Lastly, we compared our algorithm with the #maximize statement of clingo on the brave MPE task for the gold dataset. As before, we generate a set of programs with random probabilities and a set of programs with all the probabilities set to 0.5. For a fair comparison, we set all the elements of the minimal set of atoms to be true in the program that will use the clingo statement and we add the constraint imposing that the query must be true. We ran two tests: one that outputs only one brave MPE state (even if there may be more) and one that outputs all the states, by using the flag –opt-mode=optN. We only considered the naive encoding, since the improved one is order of magnitude faster than the other and than our tool. For example, with 30 probabilistic facts and the improved encoding, the result is computed in a fraction of a second. Results in Fig. 3a show that the execution time for the computation of the brave MPE state oscillates when we want only one solution when probabilities are all equals. The computation of all the solutions when the probabilities are all set to 0.5 is the fastest one. For random probabilities, in both cases (the two curves overlap) the programs of size larger than 12 give a memory error. Figure 3b shows that clingo’s #maximize statement is slower than our algorithm but it can handle larger instances when we want to compute all the solutions of the brave MPE task when all the probabilities of the states are equal (red and yellow curves). This may be due to a better memory management of the program and a possibly better search strategy. Moreover, the computation of 1 MPE state in clingo (blue curve) stops for the time limit, rather than the memory limit as the others.

Fig. 1.
figure 1

Results for cautious and brave MAP and MPE tasks for the gold and smoke datasets in terms of inference time as the program size (number of probabilistic facts) increases.

Fig. 2.
figure 2

Comparisons between the two gold dataset versions.

Fig. 3.
figure 3

Results for the brave MPE task computed with clingo’s #maximize statement using the naive encoding and comparison with our algorithm. ‘1’ means that we compute only 1 solution while ‘all’ means that we compute all the solutions.

6 Conclusions

In this paper, we proposed the concepts of cautious and brave MAP/MPE inference in probabilistic answer set programming and developed an algorithm to solve these tasks.

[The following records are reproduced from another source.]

Lemma lease_excludes_others_witness :
  let l' := (lease_acquire lease_new 1 0 10).2 in
  let ops := [LAcquire 2 5 10; LRelease 2 6; LTick 7; LRenew 2 8 50] in
  let run := core_run lease_step l' ops in
  run.2 = l' ∧ (∀ i o, run.1 !! i = Some (Token o) → o = None) ∧ lock_validate run.2 1 = true ∧
  (9 < 10 → lease_holder run.2 9 = Some 1) ∧
  (10 ≤ 9 → lease_holder run.2 9 = None ∧ (lease_acquire run.2 2 9 5).1 = Some (u64 (1 + 1))).
Proof.
  refine (lease_excludes_others lease_new 1 2 0 10 9 5 1 [LAcquire 2 5 10; LRelease 2 6; LTick 7; LRenew 2 8 50] _ _); [done|].
  change (u64 (0 + 10)) with 10.
  repeat (apply Forall_cons; split; [simpl; lia|]). by apply Forall_nil.
Defined.

(** ** Permits *)

Lemma semaphore_conserves capacity ops :
  is_u64 capacity →
  let s := (core_run semaphore_step (semaphore_new capacity) ops).2 in
  capacity_ s = capacity ∧ 0 ≤ acquired_ s ≤ capacity ∧ available s = capacity - acquired_ s ∧
  acquired_ s = foldl (λ n op, match op with SAcquire => Z.min capacity (n + 1) | SRelease => Z.max 0 (n - 1) end) 0 ops.
Proof.
  intros Hc. unfold is_u64 in Hc.
  enough (Hs : let s := (core_run semaphore_step (semaphore_new capacity) ops).2 in
    capacity_ s = capacity ∧ 0 ≤ acquired_ s ≤ capacity ∧
    acquired_ s = foldl (λ n op, match op with SAcquire => Z.min capacity (n + 1) | SRelease => Z.max 0 (n - 1) end) 0 ops).
  { destruct Hs as (H1 & H2 & H3). split_and!; try done; try lia. unfold available. rewrite u64_small; [lia|unfold is_u64; lia]. }
  induction ops as [|op ops IH] using rev_ind; [simpl; lia|].
  rewrite core_run_snoc, foldl_app. destruct (core_run semaphore_step _ ops) as [os s]. cbn [fst snd foldl] in *.
  destruct IH as (Hcap & Hb & Hn). rewrite <- Hn. destruct op; simpl; unfold semaphore_acquire, semaphore_release.
  - rewrite Hcap. destruct (_ <? _) eqn:E; zify_bools; simpl; [rewrite u64_small by (unfold is_u64; lia)|]; lia.
  - destruct (_ <? _) eqn:E; zify_bools; simpl; [rewrite u64_small by (unfold is_u64; lia)|]; lia.
Qed.

(** ** Quorums *)
Section quorum_correct.
  Context {P : Type} `{Countable P}.
  Implicit Types (xs ys : list P).

Lemma barrier_state required xs :
  (core_run barrier_arrive (barrier_new required) xs).2 = mkBarrier required (list_to_set xs).
Proof.
  induction xs as [|x xs IH] using rev_ind; [done|]. rewrite core_run_snoc.
  destruct (core_run barrier_arrive _ xs) as [os b]. cbn [fst snd] in *. subst b. unfold barrier_arrive. simpl.
  f_equal. rewrite list_to_set_app_L. set_solver.
Qed.

Lemma barrier_answers required xs i :
  (i < length xs)%nat →
  (core_run barrier_arrive (barrier_new required) xs).1 !! i =
    Some (required <=? Z.of_nat (size (list_to_set (take (S i) xs) : gset P))).
Proof.
  intros [x Hx]%lookup_lt_is_Some. apply core_run_lookup. exists x. split; [done|]. rewrite barrier_state. simpl.
  unfold is_open, barrier_count. simpl. do 2 f_equal. f_equal. f_equal.
  rewrite (take_S_r _ _ x) by done. rewrite list_to_set_app_L. set_solver.
Qed.

(** A gate opens exactly when enough distinct peers have arrived, and two
    quorums of the same electorate share a voter.  The answer to the [i]-th
    arrival counts each peer once; and when both of two quorum gates over an
    electorate of [total] voters are open, some voter arrived at both. *)
Theorem quorums_intersect (required total : Z) (electorate : gset P) xs ys :
  Z.of_nat (size electorate) = total → total < two64 →
  list_to_set xs ⊆ electorate → list_to_set ys ⊆ electorate →
  (∀ i, (i < length xs)%nat → (core_run barrier_arrive (barrier_new required) xs).1 !! i =
     Some (required <=? Z.of_nat (size (list_to_set (take (S i) xs) : gset P)))) ∧
  (is_open (core_run barrier_arrive (barrier_new (majority total)) xs).2 = true →
   is_open (core_run barrier_arrive (barrier_new (majority total)) ys).2 = true →
   ∃ p, p ∈ xs ∧ p ∈ ys).
Proof.
  intros Hsize Hb Hxs Hys. split; [intros; by apply barrier_answers|].
  rewrite !barrier_state. unfold is_open, barrier_count, majority. simpl.
  pose proof (Z.div_mod total 2 ltac:(done)) as Hdiv. pose proof (Z.mod_pos_bound total 2 ltac:(done)) as Hmod.
  rewrite u64_small by (unfold is_u64, two64 in *; lia).
  intros Hx Hy. zify_bools.
  destruct (decide ((list_to_set xs : gset P) ∩ list_to_set ys = ∅)) as [Hdisj|Hne].
  - exfalso. assert (Hle : (size (list_to_set xs ∪ list_to_set ys : gset P) ≤ size electorate)%nat) by (apply subseteq_size; set_solver).
    rewrite size_union in Hle by set_solver. lia.
  - apply set_choose_L in Hne as [p Hp]. exists p. set_solver.
Qed.

End quorum_correct.

Lemma quorums_intersect_witness :
  (∀ i, (i < 3)%nat → (core_run barrier_arrive (barrier_new 2) [1; 1; 2]%nat).1 !! i =
     Some (2 <=? Z.of_nat (size (list_to_set (take (S i) [1; 1; 2]%nat) : gset nat)))) ∧
  (is_open (core_run barrier_arrive (barrier_new (majority 3)) [1; 1; 2]%nat).2 = true →
   is_open (core_run barrier_arrive (barrier_new (majority 3)) [3; 2]%nat).2 = true →
   ∃ p, p ∈ [1; 1; 2]%nat ∧ p ∈ [3; 2]%nat).
Proof.
  apply (quorums_intersect 2 3 {[1; 2; 3]}%nat [1; 1; 2]%nat [3; 2]%nat); [reflexivity|unfold two64; lia|set_solver|set_solver].
Defined.

(** ** The cells *)
Section cells_correct.
  Context {C H P : Type} `{Countable P}.
  Context `{!SourceContext C H (option P), !SourceContextLaws C H (option P)}.
  Context `{!SourceContext C H bool, !SourceContextLaws C H bool}.
  Context `{!SourceContext C H Z, !SourceContextLaws C H Z}.

(** The leader and lock cells run their lease through lease operations. *)
Definition leader_step (me : P) (l : LeaseCore P) (op : LeaderOp P) : LeaderRole * LeaseCore P :=
  let l := leader_core_op me op l in (leader_role l me (leader_time op), l).
Definition lock_op (op : LockOp P) : LeaseOp P :=
  match op with Lock p now ttl => LAcquire p now ttl | Unlock p now => LRelease p now | LockTick now => LTick now end.
Definition lock_step (l : LeaseCore P) (op : LockOp P) : LeaseAnswer * LeaseCore P := lease_step l (lock_op op).

(** The time of the last operation. *)
Definition last_time {Op} (time : Op → Z) (ops : list Op) : Z := default 0 (time <$> last ops).

Lemma last_view_timed {O S I T} (step : S → I → O * S) (time : I → Z) (view : Z → S → T) s v0 ops :
  view 0 s = v0 →
  last_view (λ i _, view (time i)) v0 ops (core_run step s ops).1 (core_run step s ops).2 =
    view (last_time time ops) (core_run step s ops).2.
Proof.
  intros Hv. unfold last_view, last_time. pose proof (length_core_run step s ops) as Hlen.
  destruct ops as [|i ops]; [done|]. destruct (last (i :: ops)) eqn:E; [|by apply last_None in E].
  destruct (last (core_run step s (i :: ops)).1) eqn:E'; [done|]. apply last_None in E'. by rewrite E' in Hlen.
Qed.

Lemma timed_mirrors {O S I T} `{!SourceContext C H T, !SourceContextLaws C H T}
    (step : S → I → O * S) (time : I → Z) (view : Z → S → T) made cstep s ops (c : C) :
  ctx_ok c → made = ('(h, c) ← ctx_source (view 0 s) c; Some (mkMirrored s h, c)) →
  (∀ cell i c, cstep cell i c = refreshed_step (H:=H) step (λ i _, view (time i)) cell i c) →
  cell_mirrors step c made cstep s ops (λ _, view (last_time time ops)).
Proof.
  intros Hc Hm Heq. eapply cell_mirrors_shown; [|by eapply refreshed_mirrors_core]. by apply last_view_timed.
Qed.

(** The coordination cells mirror their cores.  Over any implementation of
    the context's sources, a lease, leader, lock, semaphore or quorum cell driven
    through any operations always succeeds and answers as its core; its source
    then reads the holder, the leader or whether the lock is held (each as of
    the last operation), the permits available, or whether the gate is open; and
    no other source changes. *)
Theorem coordination_cells_mirror (me : P) (capacity total : Z) (lops : list (LeaseOp P)) (eops : list (LeaderOp P))
    (kops : list (LockOp P)) (sops : list SemaphoreOp) (peers : list P) (c : C) :
  ctx_ok (T:=option P) c → ctx_ok (T:=bool) c → ctx_ok (T:=Z) c → is_u64 capacity →
  cell_mirrors lease_step c (lease_cell_new c) lease_cell_step lease_new lops (λ _ l, lease_holder l (last_time op_time lops)) ∧
  cell_mirrors (leader_step me) c (leader_cell_new c) (leader_cell_step me) lease_new eops
    (λ _ l, lease_holder l (last_time leader_time eops)) ∧
  cell_mirrors lock_step c (lock_cell_new c) lock_cell_step lease_new kops
    (λ _ l, is_held l (last_time (op_time ∘ lock_op) kops)) ∧
  cell_mirrors semaphore_step c (semaphore_cell_new capacity c) semaphore_cell_step (semaphore_new capacity) sops (λ _, available) ∧
  cell_mirrors barrier_arrive c (quorum total c) barrier_cell_step (barrier_new (majority total)) peers (λ _, is_open).
Proof.
  intros Hcp Hcb Hcz Hcap. split_and!.
  - apply (timed_mirrors lease_step op_time (λ now l, lease_holder l now)); [done|done|].
    intros cell [p now ttl|p now ttl|p now|now] c'; unfold refreshed_step; simpl; unfold lease_refresh.
    + by destruct (lease_acquire _ _ _ _).
    + by destruct (lease_renew _ _ _ _).
    + done.
    + by destruct (lease_tick _ _).
  - by apply (timed_mirrors (leader_step me) leader_time (λ now l, lease_holder l now)).
  - apply (timed_mirrors lock_step (op_time ∘ lock_op) (λ now l, is_held l now)); [done|done|].
    intros cell [p now ttl|p now|now] c'; unfold refreshed_step, lock_step; simpl; unfold lock_refresh; simpl.
    + by destruct (lease_acquire _ _ _ _).
    + done.
    + by destruct (lease_tick _ _).
  - apply (refreshed_view semaphore_step available); [done| |].
    + unfold semaphore_cell_new. unfold available at 1. simpl. rewrite Z.sub_0_r, u64_small by done. done.
    + intros cell [|] c'; unfold refreshed_step; simpl; unfold semaphore_refresh; [|done]. by destruct (semaphore_acquire _).
  - by apply (refreshed_view barrier_arrive is_open).
Qed.

End cells_correct.

(** Over the engine: a context whose cells hold optional peers, flags and counts. *)
Lemma coordination_cells_mirror_witness :
  let c : Ctx (option nat + (bool + Z)) := empty_ctx in
  cell_mirrors (H:=Handle) lease_step c (lease_cell_new c) lease_cell_step lease_new [LAcquire 1%nat 0 10; LTick 12]
    (λ _ l, lease_holder l 12) ∧
  cell_mirrors (H:=Handle) (leader_step 7%nat) c (leader_cell_new c) (leader_cell_step 7%nat) lease_new [Contend 1%nat 0 10; Campaign 12 5]
    (λ _ l, lease_holder l 12) ∧
  cell_mirrors (H:=Handle) lock_step c (lock_cell_new c) lock_cell_step lease_new [Lock 1%nat 0 10; Unlock 1%nat 3] (λ _ l, is_held l 3) ∧
  cell_mirrors (H:=Handle) semaphore_step c (semaphore_cell_new 1 c) semaphore_cell_step (semaphore_new 1) [SAcquire; SAcquire] (λ _, available) ∧
  cell_mirrors (H:=Handle) barrier_arrive c (quorum 3 c) barrier_cell_step (barrier_new (majority 3)) [1; 2]%nat (λ _, is_open).
Proof.
  exact (coordination_cells_mirror (C := Ctx (option nat + (bool + Z))) (H := Handle) 7%nat 1 3
    [LAcquire 1%nat 0 10; LTick 12] [Contend 1%nat 0 10; Campaign 12 5] [Lock 1%nat 0 10; Unlock 1%nat 3] [SAcquire; SAcquire] [1; 2]%nat
    empty_ctx (empty_ctx_ok (T:=option nat)) (empty_ctx_ok (T:=bool)) (empty_ctx_ok (T:=Z)) (conj (Z.le_0_1) eq_refl)).
Defined.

We ran some experiments on multiple datasets and we obtained that, generally, cautious MAP/MPE is slower than brave MAP/MPE, due to the necessity to enumerate all the possible answer sets needed to compute the lower probability. We also proposed two alternative encodings for the brave MPE task and compare the clingo #maximize statement with our approach. The encoding that does not require the enumeration of all the answer sets is order of magnitude faster than the other and than our tool. However, if we consider the naive encoding, when all the probabilities are set to 0.5, clingo is slower than our algorithm but it seems to be able to solve larger instances with less memory requirements. In the future, we plan to test other ASP solvers such as WASP [1, 2], adopt approximate algorithms based on sampling [6, 7], and consider the concept of abduction [4] in PASP.